Records from a collection:

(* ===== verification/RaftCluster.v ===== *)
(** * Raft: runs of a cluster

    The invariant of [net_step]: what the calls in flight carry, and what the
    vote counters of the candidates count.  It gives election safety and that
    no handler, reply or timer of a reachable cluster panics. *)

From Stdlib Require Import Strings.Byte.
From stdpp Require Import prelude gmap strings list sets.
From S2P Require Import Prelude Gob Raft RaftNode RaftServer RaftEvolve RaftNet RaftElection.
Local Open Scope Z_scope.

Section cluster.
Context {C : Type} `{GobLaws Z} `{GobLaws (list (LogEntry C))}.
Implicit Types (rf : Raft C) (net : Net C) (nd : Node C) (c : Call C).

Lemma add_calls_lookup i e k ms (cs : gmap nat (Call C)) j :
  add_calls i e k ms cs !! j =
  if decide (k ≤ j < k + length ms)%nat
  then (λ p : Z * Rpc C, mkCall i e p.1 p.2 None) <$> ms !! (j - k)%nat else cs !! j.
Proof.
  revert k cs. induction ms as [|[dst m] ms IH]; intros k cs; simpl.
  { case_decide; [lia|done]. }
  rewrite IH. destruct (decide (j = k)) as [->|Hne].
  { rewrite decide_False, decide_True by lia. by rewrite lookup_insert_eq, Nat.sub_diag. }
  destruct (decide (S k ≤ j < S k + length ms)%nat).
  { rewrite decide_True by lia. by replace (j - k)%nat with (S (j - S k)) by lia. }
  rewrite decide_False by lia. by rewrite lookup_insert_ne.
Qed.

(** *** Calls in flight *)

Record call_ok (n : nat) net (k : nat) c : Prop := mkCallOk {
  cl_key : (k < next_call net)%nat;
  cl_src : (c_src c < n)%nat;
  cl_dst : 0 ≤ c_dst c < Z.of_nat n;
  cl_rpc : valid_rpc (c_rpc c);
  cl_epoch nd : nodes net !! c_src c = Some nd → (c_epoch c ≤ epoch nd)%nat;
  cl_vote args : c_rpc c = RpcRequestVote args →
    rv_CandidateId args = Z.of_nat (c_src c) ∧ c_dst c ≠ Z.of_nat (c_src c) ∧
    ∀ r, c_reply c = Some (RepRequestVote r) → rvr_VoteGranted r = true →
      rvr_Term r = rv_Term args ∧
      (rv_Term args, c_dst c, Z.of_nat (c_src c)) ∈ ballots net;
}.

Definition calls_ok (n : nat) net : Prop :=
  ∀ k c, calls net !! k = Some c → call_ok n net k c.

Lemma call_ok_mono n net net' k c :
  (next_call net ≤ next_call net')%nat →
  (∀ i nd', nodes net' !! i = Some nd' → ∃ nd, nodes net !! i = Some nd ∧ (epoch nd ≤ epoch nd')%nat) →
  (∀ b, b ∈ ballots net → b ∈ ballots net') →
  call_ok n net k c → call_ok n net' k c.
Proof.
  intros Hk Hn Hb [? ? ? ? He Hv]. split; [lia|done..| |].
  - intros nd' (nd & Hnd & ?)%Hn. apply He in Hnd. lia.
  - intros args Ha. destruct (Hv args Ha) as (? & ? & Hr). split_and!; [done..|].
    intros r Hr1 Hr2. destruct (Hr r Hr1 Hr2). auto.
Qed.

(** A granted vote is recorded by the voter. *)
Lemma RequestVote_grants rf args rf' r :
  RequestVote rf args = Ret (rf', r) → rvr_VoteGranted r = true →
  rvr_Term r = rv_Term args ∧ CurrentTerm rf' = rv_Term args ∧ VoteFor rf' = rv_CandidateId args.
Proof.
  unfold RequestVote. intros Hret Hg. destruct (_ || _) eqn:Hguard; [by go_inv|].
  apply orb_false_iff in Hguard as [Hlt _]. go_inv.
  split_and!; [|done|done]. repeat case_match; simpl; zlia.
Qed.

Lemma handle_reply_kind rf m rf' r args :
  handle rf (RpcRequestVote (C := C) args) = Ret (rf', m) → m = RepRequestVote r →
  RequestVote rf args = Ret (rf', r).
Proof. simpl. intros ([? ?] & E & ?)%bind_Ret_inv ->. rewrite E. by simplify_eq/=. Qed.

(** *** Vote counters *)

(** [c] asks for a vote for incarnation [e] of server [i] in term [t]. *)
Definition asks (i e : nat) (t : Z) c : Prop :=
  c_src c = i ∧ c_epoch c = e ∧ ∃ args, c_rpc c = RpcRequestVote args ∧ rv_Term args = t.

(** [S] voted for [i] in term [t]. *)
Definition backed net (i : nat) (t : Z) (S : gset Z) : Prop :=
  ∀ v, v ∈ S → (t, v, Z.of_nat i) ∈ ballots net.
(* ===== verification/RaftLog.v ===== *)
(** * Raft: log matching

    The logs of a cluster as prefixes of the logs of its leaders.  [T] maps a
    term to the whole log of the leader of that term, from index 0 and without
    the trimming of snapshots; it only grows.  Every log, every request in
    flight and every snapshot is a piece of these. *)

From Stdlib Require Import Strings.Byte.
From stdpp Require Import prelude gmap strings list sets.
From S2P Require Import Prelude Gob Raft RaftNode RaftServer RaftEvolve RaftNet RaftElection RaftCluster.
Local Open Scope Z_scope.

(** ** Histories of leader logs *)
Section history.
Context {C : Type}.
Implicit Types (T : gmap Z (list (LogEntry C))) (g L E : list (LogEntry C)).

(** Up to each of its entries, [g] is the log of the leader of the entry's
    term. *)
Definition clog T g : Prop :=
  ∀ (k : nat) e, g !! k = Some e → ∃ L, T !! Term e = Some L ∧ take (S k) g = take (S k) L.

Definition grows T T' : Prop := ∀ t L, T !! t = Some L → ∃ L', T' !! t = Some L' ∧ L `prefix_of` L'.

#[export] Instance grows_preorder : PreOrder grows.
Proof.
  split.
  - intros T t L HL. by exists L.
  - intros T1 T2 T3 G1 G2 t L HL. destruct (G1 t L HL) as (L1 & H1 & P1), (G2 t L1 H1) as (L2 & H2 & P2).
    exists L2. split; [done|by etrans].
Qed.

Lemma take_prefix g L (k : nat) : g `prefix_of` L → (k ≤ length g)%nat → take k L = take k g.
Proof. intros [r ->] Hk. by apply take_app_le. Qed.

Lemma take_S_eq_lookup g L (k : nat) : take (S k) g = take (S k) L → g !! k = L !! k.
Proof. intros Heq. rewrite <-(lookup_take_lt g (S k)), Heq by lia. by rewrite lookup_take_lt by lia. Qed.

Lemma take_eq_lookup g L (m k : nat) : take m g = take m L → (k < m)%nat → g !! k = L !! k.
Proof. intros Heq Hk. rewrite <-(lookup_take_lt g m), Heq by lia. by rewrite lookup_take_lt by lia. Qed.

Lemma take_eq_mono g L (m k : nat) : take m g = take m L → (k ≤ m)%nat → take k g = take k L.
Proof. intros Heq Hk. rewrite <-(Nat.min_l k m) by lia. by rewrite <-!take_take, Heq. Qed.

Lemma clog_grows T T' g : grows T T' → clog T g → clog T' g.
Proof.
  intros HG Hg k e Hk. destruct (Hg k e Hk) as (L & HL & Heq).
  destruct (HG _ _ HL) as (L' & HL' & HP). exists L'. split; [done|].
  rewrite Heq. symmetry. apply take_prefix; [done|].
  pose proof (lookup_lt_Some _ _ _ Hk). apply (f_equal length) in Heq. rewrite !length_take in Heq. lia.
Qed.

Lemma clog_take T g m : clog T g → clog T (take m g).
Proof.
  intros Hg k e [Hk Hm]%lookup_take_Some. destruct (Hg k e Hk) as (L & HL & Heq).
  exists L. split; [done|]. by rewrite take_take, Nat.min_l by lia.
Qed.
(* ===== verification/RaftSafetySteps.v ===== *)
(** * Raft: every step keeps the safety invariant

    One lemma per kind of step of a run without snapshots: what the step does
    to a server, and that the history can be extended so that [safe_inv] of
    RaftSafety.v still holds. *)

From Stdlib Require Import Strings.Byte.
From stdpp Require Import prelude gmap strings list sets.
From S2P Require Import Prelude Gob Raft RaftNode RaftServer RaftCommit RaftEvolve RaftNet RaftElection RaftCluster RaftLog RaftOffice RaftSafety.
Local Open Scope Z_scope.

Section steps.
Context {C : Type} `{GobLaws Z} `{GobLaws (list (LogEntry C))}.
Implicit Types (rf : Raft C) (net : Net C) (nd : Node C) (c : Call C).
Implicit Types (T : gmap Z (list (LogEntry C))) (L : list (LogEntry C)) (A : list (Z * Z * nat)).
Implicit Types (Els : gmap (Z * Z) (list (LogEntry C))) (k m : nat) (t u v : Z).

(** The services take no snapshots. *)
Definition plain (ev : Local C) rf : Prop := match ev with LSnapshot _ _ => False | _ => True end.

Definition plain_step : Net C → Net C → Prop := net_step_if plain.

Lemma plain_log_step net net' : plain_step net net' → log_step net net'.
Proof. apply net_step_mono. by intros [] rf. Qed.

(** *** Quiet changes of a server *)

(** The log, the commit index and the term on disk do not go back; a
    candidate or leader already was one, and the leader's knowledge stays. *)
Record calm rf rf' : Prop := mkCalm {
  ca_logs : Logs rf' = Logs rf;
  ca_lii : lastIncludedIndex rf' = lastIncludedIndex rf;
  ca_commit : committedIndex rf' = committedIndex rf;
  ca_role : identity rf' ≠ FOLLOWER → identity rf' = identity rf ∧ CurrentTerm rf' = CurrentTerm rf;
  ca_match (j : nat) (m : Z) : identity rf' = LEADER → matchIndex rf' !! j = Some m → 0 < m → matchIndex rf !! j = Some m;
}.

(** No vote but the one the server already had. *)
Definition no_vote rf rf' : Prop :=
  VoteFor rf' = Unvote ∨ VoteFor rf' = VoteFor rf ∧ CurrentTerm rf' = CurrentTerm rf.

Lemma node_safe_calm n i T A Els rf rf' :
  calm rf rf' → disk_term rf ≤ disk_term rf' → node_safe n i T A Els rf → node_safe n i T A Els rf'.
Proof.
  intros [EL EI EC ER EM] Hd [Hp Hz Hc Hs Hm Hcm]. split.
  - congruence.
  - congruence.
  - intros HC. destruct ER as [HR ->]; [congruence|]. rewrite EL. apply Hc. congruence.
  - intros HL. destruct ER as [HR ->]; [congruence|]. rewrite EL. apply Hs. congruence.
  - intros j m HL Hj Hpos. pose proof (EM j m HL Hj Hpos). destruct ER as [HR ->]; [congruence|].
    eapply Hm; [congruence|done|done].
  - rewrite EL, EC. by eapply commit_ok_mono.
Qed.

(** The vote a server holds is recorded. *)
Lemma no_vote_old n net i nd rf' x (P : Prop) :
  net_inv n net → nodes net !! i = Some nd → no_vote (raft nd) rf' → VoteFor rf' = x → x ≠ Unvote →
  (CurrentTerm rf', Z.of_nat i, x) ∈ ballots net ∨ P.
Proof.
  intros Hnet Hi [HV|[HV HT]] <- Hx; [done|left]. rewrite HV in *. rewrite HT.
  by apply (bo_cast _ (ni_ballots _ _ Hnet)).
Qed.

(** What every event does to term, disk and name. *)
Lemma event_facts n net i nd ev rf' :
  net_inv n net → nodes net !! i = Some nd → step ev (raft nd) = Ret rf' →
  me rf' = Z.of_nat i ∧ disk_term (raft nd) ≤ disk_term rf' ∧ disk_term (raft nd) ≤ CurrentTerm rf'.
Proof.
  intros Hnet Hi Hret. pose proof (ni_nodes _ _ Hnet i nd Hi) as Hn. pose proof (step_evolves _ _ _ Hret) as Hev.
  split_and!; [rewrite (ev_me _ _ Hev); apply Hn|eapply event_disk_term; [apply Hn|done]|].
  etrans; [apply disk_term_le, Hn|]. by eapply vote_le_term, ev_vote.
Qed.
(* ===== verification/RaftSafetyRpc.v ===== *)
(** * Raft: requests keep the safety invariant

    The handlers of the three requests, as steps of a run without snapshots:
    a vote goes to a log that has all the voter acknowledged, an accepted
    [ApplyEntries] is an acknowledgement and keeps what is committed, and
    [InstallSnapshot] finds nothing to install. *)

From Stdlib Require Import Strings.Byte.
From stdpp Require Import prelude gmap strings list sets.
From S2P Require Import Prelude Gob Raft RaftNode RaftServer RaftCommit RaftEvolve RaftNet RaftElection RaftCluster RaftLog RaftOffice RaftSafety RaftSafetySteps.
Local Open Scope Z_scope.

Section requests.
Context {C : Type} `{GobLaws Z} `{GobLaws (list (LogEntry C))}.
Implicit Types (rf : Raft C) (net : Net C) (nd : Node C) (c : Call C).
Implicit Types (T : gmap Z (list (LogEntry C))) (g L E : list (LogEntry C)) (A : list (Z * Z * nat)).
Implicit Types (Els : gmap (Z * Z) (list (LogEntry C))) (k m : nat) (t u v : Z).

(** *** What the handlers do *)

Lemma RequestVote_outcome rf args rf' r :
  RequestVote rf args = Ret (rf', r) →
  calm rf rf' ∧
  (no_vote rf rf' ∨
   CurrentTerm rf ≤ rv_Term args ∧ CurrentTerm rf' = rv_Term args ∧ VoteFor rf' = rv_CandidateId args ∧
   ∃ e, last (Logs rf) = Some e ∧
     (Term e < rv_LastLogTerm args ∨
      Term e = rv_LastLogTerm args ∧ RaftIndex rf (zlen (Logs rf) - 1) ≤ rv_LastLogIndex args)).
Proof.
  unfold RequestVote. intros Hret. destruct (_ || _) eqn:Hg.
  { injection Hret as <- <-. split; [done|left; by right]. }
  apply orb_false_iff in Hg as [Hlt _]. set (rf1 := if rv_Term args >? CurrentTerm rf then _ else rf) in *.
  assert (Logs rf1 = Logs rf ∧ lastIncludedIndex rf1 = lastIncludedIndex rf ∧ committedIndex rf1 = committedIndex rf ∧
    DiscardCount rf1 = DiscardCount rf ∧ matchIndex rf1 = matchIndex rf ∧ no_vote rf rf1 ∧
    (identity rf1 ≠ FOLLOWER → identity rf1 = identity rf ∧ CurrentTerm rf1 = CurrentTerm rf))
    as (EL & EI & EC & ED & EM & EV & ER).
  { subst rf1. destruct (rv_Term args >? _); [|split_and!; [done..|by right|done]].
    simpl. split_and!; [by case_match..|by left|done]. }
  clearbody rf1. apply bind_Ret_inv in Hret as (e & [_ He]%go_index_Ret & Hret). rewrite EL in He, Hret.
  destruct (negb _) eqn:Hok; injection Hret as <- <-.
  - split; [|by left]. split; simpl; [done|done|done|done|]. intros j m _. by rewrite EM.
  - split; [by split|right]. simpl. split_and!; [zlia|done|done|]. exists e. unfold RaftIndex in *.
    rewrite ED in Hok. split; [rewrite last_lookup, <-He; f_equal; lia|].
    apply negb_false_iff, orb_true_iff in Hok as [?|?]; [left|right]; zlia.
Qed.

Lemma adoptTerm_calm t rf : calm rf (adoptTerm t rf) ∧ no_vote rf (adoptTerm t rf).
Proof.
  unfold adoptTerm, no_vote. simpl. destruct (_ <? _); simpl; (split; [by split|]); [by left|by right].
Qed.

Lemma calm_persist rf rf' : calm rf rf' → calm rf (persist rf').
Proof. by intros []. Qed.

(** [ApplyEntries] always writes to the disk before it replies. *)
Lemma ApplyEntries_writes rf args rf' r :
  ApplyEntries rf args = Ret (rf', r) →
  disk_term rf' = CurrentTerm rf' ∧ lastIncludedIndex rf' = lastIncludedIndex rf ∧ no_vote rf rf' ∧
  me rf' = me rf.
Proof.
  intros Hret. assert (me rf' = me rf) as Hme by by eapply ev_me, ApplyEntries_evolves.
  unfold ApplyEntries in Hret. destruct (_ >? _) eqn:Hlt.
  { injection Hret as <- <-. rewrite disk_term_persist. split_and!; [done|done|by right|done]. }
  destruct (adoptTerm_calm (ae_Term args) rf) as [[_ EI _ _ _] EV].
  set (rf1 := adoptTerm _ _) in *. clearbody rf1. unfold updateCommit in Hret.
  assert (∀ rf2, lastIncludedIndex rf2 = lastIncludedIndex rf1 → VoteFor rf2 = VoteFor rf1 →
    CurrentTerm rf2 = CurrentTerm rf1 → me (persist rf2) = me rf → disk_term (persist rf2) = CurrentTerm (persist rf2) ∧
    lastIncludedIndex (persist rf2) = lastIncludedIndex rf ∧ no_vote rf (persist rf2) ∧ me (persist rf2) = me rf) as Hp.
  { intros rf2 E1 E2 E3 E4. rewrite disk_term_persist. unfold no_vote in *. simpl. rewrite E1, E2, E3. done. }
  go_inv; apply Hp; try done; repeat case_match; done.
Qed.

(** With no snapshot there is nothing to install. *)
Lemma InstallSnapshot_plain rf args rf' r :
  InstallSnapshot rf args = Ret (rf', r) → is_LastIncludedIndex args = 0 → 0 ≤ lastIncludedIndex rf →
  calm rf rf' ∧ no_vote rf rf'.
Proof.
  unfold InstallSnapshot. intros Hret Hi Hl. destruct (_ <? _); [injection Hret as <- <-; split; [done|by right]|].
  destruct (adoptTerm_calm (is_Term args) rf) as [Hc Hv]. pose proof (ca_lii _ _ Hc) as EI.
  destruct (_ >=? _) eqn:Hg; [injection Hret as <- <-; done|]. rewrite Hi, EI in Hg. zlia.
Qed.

Task statement: Transcribe only the lines from the beginning of the entries to the line with "RaftEvolve RaftNet RaftElection.", inclusive, exactly as written.

Solution to the problem:
(* ===== verification/RaftCluster.v ===== *)
(** * Raft: runs of a cluster

    The invariant of [net_step]: what the calls in flight carry, and what the
    vote counters of the candidates count.  It gives election safety and that
    no handler, reply or timer of a reachable cluster panics. *)

From Stdlib Require Import Strings.Byte.
From stdpp Require Import prelude gmap strings list sets.
From S2P Require Import Prelude Gob Raft RaftNode RaftServer RaftEvolve RaftNet RaftElection.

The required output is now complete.